━━━ Data to use ━━━

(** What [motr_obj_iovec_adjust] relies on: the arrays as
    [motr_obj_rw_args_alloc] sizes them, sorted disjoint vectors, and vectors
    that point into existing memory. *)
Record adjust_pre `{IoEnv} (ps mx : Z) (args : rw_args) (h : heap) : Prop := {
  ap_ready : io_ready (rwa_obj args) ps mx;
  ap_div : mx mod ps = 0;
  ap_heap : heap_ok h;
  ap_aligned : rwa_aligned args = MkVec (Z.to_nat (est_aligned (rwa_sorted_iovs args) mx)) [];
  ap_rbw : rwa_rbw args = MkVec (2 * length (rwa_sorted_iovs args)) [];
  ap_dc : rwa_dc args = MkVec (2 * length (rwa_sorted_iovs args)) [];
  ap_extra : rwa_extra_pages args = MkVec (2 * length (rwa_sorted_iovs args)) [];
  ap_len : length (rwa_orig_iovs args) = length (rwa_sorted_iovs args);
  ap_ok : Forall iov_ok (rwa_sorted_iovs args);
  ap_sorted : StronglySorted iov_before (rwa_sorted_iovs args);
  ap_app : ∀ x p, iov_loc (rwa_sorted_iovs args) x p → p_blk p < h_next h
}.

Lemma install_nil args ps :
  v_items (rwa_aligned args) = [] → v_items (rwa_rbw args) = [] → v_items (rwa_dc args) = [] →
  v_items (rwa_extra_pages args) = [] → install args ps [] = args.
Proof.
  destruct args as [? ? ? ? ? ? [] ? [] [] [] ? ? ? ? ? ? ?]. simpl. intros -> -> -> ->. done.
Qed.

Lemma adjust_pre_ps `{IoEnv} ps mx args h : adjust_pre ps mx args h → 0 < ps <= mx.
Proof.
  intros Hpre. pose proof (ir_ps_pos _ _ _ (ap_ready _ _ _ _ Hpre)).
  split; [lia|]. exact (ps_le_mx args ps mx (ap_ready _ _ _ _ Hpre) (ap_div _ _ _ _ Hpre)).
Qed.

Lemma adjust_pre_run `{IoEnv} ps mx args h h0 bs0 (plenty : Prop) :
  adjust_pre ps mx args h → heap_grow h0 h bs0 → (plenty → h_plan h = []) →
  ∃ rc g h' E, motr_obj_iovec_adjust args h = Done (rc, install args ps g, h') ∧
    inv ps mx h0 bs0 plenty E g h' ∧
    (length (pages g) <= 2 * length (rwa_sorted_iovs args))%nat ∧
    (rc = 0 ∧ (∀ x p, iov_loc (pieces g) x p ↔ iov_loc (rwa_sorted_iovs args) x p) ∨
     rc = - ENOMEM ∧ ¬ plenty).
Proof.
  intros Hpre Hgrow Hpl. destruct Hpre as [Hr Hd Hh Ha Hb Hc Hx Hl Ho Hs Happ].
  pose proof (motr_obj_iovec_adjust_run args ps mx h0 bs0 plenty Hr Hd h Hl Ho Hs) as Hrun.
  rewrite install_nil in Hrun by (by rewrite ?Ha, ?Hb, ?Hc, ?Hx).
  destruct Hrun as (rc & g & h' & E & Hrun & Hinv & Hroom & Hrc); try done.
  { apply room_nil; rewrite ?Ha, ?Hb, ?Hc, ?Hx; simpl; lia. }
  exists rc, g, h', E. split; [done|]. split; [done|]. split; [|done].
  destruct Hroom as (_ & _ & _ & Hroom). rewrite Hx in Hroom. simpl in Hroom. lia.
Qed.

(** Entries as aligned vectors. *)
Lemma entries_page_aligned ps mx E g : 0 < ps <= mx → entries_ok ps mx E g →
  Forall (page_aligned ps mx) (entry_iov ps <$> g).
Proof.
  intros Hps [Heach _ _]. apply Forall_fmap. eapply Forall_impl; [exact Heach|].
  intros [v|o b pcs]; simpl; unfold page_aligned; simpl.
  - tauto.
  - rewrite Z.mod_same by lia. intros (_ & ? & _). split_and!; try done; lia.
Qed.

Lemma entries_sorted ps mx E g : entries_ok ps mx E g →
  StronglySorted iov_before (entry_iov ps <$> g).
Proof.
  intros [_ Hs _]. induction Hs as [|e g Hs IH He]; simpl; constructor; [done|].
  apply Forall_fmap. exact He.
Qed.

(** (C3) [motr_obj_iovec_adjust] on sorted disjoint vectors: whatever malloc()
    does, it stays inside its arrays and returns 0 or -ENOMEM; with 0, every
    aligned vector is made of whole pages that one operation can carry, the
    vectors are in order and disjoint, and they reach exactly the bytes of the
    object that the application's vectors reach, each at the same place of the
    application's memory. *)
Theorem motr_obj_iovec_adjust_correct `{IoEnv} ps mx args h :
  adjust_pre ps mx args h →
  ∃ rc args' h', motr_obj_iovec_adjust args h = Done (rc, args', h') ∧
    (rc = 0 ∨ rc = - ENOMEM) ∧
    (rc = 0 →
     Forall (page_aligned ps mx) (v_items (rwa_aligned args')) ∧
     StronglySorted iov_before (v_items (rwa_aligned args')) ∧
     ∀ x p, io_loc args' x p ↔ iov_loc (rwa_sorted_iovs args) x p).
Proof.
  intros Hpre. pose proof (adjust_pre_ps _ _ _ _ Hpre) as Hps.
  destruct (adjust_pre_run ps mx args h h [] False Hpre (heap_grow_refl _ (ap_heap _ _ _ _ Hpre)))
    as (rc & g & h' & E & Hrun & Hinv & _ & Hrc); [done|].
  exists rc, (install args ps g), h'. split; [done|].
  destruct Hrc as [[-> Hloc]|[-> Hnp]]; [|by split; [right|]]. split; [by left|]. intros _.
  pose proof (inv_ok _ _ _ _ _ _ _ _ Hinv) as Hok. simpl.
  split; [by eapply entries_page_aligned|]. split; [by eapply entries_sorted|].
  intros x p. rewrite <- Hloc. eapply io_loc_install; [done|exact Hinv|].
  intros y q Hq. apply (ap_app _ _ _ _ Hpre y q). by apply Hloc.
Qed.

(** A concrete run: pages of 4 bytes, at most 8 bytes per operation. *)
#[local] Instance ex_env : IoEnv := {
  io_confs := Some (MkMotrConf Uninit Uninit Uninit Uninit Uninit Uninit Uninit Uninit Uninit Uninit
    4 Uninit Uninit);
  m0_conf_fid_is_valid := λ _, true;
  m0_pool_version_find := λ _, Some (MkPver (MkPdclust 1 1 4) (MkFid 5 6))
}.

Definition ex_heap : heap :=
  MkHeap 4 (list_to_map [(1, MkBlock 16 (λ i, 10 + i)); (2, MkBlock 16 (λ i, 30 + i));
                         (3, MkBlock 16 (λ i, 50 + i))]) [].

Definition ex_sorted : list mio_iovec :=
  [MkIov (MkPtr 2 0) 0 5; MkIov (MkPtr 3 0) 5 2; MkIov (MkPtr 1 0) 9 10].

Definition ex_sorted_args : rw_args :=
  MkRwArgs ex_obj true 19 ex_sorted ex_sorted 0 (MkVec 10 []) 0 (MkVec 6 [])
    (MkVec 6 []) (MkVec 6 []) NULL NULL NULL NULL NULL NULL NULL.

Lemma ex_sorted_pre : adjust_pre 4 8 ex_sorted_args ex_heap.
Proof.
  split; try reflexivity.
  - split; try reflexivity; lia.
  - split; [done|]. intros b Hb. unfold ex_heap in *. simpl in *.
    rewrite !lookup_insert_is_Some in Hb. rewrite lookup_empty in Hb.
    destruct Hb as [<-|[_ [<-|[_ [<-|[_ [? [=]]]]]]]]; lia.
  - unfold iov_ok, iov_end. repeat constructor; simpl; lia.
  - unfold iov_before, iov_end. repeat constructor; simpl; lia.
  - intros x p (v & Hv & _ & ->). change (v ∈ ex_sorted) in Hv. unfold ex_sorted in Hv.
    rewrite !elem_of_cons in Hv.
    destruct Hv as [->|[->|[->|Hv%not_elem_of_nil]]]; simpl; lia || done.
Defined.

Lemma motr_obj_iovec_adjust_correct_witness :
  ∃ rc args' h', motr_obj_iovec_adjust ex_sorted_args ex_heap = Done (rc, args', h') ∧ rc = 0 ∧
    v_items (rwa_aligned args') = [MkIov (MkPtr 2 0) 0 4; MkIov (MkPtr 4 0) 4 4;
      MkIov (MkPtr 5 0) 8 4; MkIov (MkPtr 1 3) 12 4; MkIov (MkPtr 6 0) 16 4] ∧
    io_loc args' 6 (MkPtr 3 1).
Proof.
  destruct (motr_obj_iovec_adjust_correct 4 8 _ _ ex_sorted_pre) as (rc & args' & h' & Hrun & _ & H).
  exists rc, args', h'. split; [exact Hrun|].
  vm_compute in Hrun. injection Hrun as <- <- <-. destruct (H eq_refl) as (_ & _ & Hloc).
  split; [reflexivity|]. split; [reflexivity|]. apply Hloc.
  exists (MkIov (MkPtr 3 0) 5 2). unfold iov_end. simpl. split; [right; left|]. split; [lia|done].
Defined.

━━━

Lines holding the word "Hloc" are the answer; copy every one from the records above.

  destruct Hrc as [[-> Hloc]|[-> Hnp]]; [|by split; [right|]]. split; [by left|]. intros _.
  intros x p. rewrite <- Hloc. eapply io_loc_install; [done|exact Hinv|].
  intros y q Hq. apply (ap_app _ _ _ _ Hpre y q). by apply Hloc.
  vm_compute in Hrun. injection Hrun as <- <- <-. destruct (H eq_refl) as (_ & _ & Hloc).
  split; [reflexivity|]. split; [reflexivity|]. apply Hloc.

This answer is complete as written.